Every morning, my cat wakes me around six o’clock in the morning. He’s like an alarm clock! This is great on weekdays when I need to go to work. But even on the weekends when I can (and want) to sleep in, he jumps on my bed, climbs on my chest, and meows in my face. You might think that he is doing this for food, so let me be clear right now—that is not the case. He only eats dry food and it is in a self-feeder, so he can get food any time he wants. He seriously just wants me to get up and pet him and start our day. Sometimes I'll pick him up and put him out of the bedroom and close the door—but then he stays right by the outside of my door meowing and scratching. He won’t give up until I can’t take it anymore and let him back in. But then if I try and get back to sleep, he’ll start meowing in my face again so ultimately I give up and get up. Is there any way I can get him to let me sleep? This has been going on for three years!
Sleepless in San Clemente
I’ll bet a lot of cat owners are reading this and laughing because they are very familiar with what you are talking about. I use the word “cat owner” loosely because in reality, anyone who lives with a feline family member knows that cats are ultimately in charge of everything, and would no doubt be highly offended at the mere idea of being “owned” by humans.
Clearly, your cat has trained YOU very well. For three years, he has commanded your attention at the crack of dawn simply with a meow. That’s quite impressive. Well, it’s time for some tough love and it’s going to require some willpower and consistency on your part.
Your first tool is knowledge. Cats need to sleep a minimum of 16 hours a day. With that in mind, plan on waking up your kitty when you see him snoozing in the middle of the day—especially on weekends. Don’t be mean about it. Just demand his attention in the same way he demands your attention! Pet him. Talk to him. Brush his coat. Trim his nails. Get some cat toys and encourage him to play. Interrupt his naps whenever you see him dozing. By doing this on a regular basis, you will be able to change his sleep cycle so that he sleeps at night and well into the morning, or at least until you want to wake up.
This isn’t as easy to do on weekdays when you must go to work. But you can keep him active when you return home—just make sure he doesn't steal any shuteye before you decide it’s bedtime.
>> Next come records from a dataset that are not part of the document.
Lemma ApplyMemberChange_set_witness :
  exists l, ApplyMemberChange ConfAddNode 4 4 [1; 2; 3] = Ret l /\ 4 ∈ l /\ 2 ∈ l.
Proof.
  destruct (ApplyMemberChange_set 4 [1; 2; 3]) as [(l & Hl & _ & Hin) _]; [apply (bool_decide_unpack _); vm_compute; exact I|].
  exists l. split; [exact Hl|]. rewrite !Hin. split; [by left|]. right. right. by left.
Defined.

(** ** The lock of Commit

    The goroutine a FLUSH command starts: it takes the engine's lock, gives up
    if [running] is set - without releasing the lock - and otherwise sets
    [running], releases, dumps, and takes the lock again to reset [running]. *)
Module CommitLock.

Inductive pc : Set :=
| Begin        (** about to take the lock *)
| Holding      (** has it, about to look at [running] *)
| Dumping      (** [running] set, lock released *)
| Finishing    (** about to take the lock in the deferred function *)
| Done.

Record sys : Type := { holder : option nat; running : bool; routines : gmap nat pc }.
Definition idle : sys := {| holder := None; running := false; routines := ∅ |}.

Inductive step : sys -> sys -> Prop :=
| c_spawn s i : routines s !! i = None ->                      (* a FLUSH command is applied *)
    step s {| holder := holder s; running := running s; routines := <[i := Begin]> (routines s) |}
| c_lock s i : routines s !! i = Some Begin -> holder s = None ->
    step s {| holder := Some i; running := running s; routines := <[i := Holding]> (routines s) |}
| c_skip s i : routines s !! i = Some Holding -> running s = true ->
    step s {| holder := holder s; running := running s; routines := <[i := Done]> (routines s) |}
| c_start s i : routines s !! i = Some Holding -> running s = false ->
    step s {| holder := None; running := true; routines := <[i := Dumping]> (routines s) |}
| c_dumped s i : routines s !! i = Some Dumping ->
    step s {| holder := holder s; running := running s; routines := <[i := Finishing]> (routines s) |}
| c_finish s i : routines s !! i = Some Finishing -> holder s = None ->
    step s {| holder := None; running := false; routines := <[i := Done]> (routines s) |}.

Inductive reachable : sys -> Prop :=
| r_idle : reachable idle
| r_step s s' : reachable s -> step s s' -> reachable s'.

Inductive steps : sys -> sys -> Prop :=
| ss_refl s : steps s s
| ss_step s s' s'' : steps s s' -> step s' s'' -> steps s s''.

(** Only the holder is at [Holding]. *)
Lemma holding_holder s i : reachable s -> routines s !! i = Some Holding -> holder s = Some i.
Proof.
  intros Hr. revert i. induction Hr as [|s s' _ IH Hstep]; intros i Hi; [done|].
  destruct Hstep as [s j Hj|s j Hj Hh|s j Hj Hrun|s j Hj Hrun|s j Hj|s j Hj Hh]; cbn in *;
    (destruct (decide (j = i)) as [->|Hne]; [rewrite lookup_insert_eq in Hi; try discriminate; try done|
      rewrite lookup_insert_ne in Hi by done; pose proof (IH i Hi)]); try congruence; try done.
  pose proof (IH j Hj). congruence.
Qed.

(** Between setting [running] and resetting it. *)
Definition busy (s : sys) (i : nat) : Prop := routines s !! i = Some Dumping \/ routines s !! i = Some Finishing.

Lemma busy_insert s h r i j p : busy {| holder := h; running := r; routines := <[j := p]> (routines s) |} i ->
  (i = j /\ (p = Dumping \/ p = Finishing)) \/ (i <> j /\ busy s i).
Proof.
  unfold busy. cbn [routines]. destruct (decide (j = i)) as [->|Hne]; rewrite ?lookup_insert_eq, ?lookup_insert_ne by done; naive_solver.
Qed.

(** [running] is set as long as a goroutine is busy, and only one is. *)
Lemma busy_once s : reachable s -> forall i, busy s i -> running s = true /\ forall k, busy s k -> k = i.
Proof.
  induction 1 as [|s s' _ IH Hstep]; intros i Hi; [by destruct Hi|].
  destruct Hstep as [s j Hj|s j Hj Hh|s j Hj Hrun|s j Hj Hrun|s j Hj|s j Hj Hh].
  1-3: apply busy_insert in Hi as [[_ [? | ?]]|[_ Hi]]; [done..|]; destruct (IH i Hi) as [Hr Hu]; (split; [done|]);
    intros k Hk; apply busy_insert in Hk as [[_ [? | ?]]|[_ Hk]]; [done..|]; by apply Hu.
  - split; [done|]. assert (forall k, ~ busy s k) as Hno by (intros k Hk; destruct (IH k Hk); congruence).
    apply busy_insert in Hi as [[-> _]|[_ Hi]]; [|by destruct (Hno i)]. intros k Hk. apply busy_insert in Hk as [[-> _]|[_ Hk]]; [done|by destruct (Hno k)].
  - assert (busy s j) as Hbj by by left. destruct (IH j Hbj) as [Hr Hu]. split; [done|].
    assert (forall k, busy {| holder := holder s; running := running s; routines := <[j := Finishing]> (routines s) |} k -> k = j) as Hall
      by (intros k [[-> _]|[_ Hk]]%busy_insert; [done|by apply Hu]).
    intros k Hk. by rewrite (Hall k Hk), (Hall i Hi).
  - assert (busy s j) as Hbj by by right. destruct (IH j Hbj) as [_ Hu]. apply busy_insert in Hi as [[_ [? | ?]]|[Hne Hi]]; [done..|]. by destruct Hne; apply Hu.
Qed.

(** The goroutine [j] has returned with the lock while [i] is busy. *)
Definition stuck (i j : nat) (s : sys) : Prop := holder s = Some j /\ routines s !! j = Some Done /\ running s = true /\ busy s i.

Lemma stuck_step i j s s' : reachable s -> stuck i j s -> step s s' -> stuck i j s'.
Proof.
  intros Hr (Hh & Hj & Hrun & Hb) Hstep. assert (i <> j) as Hij by (intros ->; destruct Hb; congruence).
  destruct Hstep as [s x Hx|s x Hx Hn|s x Hx Hrx|s x Hx Hrx|s x Hx|s x Hx Hn]; unfold stuck, busy in *; cbn [holder routines running]; try congruence.
  - rewrite !lookup_insert_ne by (intros ->; destruct Hb; congruence). done.
  - apply holding_holder in Hx as Hx'; [|done]. congruence.
  - rewrite (lookup_insert_ne _ x j) by congruence. split; [done|]. split; [done|]. split; [done|].
    destruct (decide (x = i)) as [->|Hne]; [right; apply lookup_insert_eq|by rewrite lookup_insert_ne].
Qed.

Lemma stuck_forever i j s s' : reachable s -> stuck i j s -> steps s s' -> reachable s' /\ stuck i j s'.
Proof.
  intros Hr Hl Hs. induction Hs as [s|s s' s'' _ IH Hstep]; [done|]. destruct (IH Hr Hl) as [Hr' Hl'].
  split; [by eapply r_step|by eapply stuck_step].
Qed.

(** Two FLUSH commands that overlap lock the engine for good.  Whenever the goroutine [j] of a FLUSH is about to take the lock, which is free, while the
    goroutine [i] of another one is dumping, the system can go on so that for ever after [j], which has returned, holds the lock, [running] is set
    and [i] does not return, since it needs the lock to reset it - and from then on nobody gets the lock, neither commits nor, in the program,
    flushes, [ReadSN] and changes of the mapping.  (C35) *)
Theorem overlapping_commits_deadlock s i j :
  reachable s -> routines s !! i = Some Dumping -> routines s !! j = Some Begin -> holder s = None ->
  exists s', steps s s' /\ forall s'', steps s' s'' ->
    holder s'' = Some j /\ routines s'' !! j = Some Done /\ running s'' = true /\ routines s'' !! i <> Some Done.
Proof.
  intros Hr Hi Hj Hh. destruct (busy_once s Hr i (or_introl Hi)) as [Hrun _]. assert (i <> j) as Hne by congruence.
  pose proof (c_lock s j Hj Hh) as H1. pose proof (r_step _ _ Hr H1) as Hr1.
  match type of H1 with step _ ?s1 => pose proof (c_skip s1 j (lookup_insert_eq _ _ _) Hrun) as H2 end. pose proof (r_step _ _ Hr1 H2) as Hr2.
  eexists. split; [eapply ss_step; [eapply ss_step; [apply ss_refl|exact H1]|exact H2]|].
  intros s'' Hs. eapply (stuck_forever i j) in Hs as [_ (? & ? & ? & Hb)]; [|exact Hr2|].
  - split_and!; [done..|]. destruct Hb; congruence.
  - cbn [holder running routines]. unfold stuck, busy. cbn. rewrite lookup_insert_eq. split_and!; try done. left. by rewrite !lookup_insert_ne.
Qed.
Your next tool is willpower. If your cat wakes you up and you shut him out of your room, you have to let him meow and rattle your door until he gives up. By giving in, you are sending the message that meowing and banging on your door will result in you getting out of bed. Your kitty needs to experience no success in this endeavor. It may take a number of days to accomplish this goal; but remember, you have given him three years worth of positive reinforcement for this undesirable behavior. So be patient and consistent and whatever you do, don’t give in. You may want to purchase some soft, comfy earplugs to help you through this period of training.
Eventually, your cat will learn that if he meows and wakes you up in the morning, he is going to get evicted; but if he remains curled up with you in bed, he’ll get to stay with you. Really, this all boils down to the fact that he loves you. He doesn't understand your sleeping habits and just wants to start his day with you. So let him know that you love him too, but he needs to learn that you DON'T love his current behavior. If you follow this plan, you’ll be able to synchronize your sleeping patterns, he’ll be a happy kitty, and you’ll be a rested human. Good luck!